(Stored entries)
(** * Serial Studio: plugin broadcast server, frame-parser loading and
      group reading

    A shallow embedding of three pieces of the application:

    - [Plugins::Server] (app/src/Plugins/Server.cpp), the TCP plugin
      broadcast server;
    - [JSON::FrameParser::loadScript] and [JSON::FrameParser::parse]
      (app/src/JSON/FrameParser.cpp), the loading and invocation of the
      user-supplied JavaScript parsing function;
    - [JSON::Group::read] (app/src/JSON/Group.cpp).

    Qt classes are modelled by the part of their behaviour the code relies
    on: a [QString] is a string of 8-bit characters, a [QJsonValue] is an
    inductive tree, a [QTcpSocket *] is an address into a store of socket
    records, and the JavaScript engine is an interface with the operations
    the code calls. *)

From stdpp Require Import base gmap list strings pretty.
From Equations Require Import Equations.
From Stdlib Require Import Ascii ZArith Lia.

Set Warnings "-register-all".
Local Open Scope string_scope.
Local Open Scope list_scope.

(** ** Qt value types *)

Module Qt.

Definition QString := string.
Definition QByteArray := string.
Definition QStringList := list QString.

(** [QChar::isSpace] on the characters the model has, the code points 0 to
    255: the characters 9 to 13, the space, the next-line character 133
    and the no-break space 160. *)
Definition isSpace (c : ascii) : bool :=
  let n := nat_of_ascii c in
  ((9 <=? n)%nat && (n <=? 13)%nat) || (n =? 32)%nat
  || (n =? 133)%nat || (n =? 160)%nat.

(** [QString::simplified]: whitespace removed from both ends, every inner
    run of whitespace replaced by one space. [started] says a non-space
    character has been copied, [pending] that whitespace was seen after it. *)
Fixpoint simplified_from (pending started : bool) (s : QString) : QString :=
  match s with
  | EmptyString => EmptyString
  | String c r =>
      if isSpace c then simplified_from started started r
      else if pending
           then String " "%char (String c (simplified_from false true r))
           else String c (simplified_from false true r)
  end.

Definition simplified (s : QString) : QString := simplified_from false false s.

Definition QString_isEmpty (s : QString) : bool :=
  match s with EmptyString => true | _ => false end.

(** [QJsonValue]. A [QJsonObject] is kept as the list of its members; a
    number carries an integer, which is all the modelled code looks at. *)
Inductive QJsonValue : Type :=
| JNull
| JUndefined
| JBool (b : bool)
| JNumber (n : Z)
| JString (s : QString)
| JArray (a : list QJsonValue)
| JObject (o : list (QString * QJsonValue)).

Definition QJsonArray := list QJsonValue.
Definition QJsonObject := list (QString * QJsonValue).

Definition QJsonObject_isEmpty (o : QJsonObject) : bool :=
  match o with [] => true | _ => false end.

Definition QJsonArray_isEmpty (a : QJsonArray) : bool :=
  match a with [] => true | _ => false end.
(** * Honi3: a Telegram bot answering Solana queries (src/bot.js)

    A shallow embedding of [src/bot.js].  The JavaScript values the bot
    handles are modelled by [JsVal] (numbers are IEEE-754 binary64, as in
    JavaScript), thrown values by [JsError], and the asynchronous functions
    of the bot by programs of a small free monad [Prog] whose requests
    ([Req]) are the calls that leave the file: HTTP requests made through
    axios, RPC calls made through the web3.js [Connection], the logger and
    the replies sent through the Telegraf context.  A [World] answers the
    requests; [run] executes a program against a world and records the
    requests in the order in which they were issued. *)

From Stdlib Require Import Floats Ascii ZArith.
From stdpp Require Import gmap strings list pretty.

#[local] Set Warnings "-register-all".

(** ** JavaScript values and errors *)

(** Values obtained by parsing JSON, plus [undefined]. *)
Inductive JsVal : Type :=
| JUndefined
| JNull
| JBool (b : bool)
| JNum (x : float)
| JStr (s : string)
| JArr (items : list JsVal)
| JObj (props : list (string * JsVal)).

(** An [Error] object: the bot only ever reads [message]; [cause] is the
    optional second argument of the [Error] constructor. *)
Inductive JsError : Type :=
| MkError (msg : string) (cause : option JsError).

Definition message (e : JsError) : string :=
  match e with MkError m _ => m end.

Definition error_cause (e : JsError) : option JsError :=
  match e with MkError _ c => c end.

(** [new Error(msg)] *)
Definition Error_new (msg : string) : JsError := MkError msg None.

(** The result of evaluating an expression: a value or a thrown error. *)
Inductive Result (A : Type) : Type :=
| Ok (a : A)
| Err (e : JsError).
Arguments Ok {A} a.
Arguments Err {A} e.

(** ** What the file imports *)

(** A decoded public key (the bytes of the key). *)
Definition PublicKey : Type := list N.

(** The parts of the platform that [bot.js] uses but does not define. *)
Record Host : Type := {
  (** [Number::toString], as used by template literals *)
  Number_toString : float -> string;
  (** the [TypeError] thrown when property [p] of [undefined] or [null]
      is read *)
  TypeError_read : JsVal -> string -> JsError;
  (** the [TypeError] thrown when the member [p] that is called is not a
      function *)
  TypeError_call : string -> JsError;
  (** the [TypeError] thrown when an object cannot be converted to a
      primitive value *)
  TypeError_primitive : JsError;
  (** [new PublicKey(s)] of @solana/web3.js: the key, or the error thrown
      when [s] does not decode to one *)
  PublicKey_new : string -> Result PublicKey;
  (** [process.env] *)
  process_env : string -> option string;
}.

* [Task objective] Write out each line of the data that holds the string "else".

* [Answer below]
      else if pending
           else String c (simplified_from false true r)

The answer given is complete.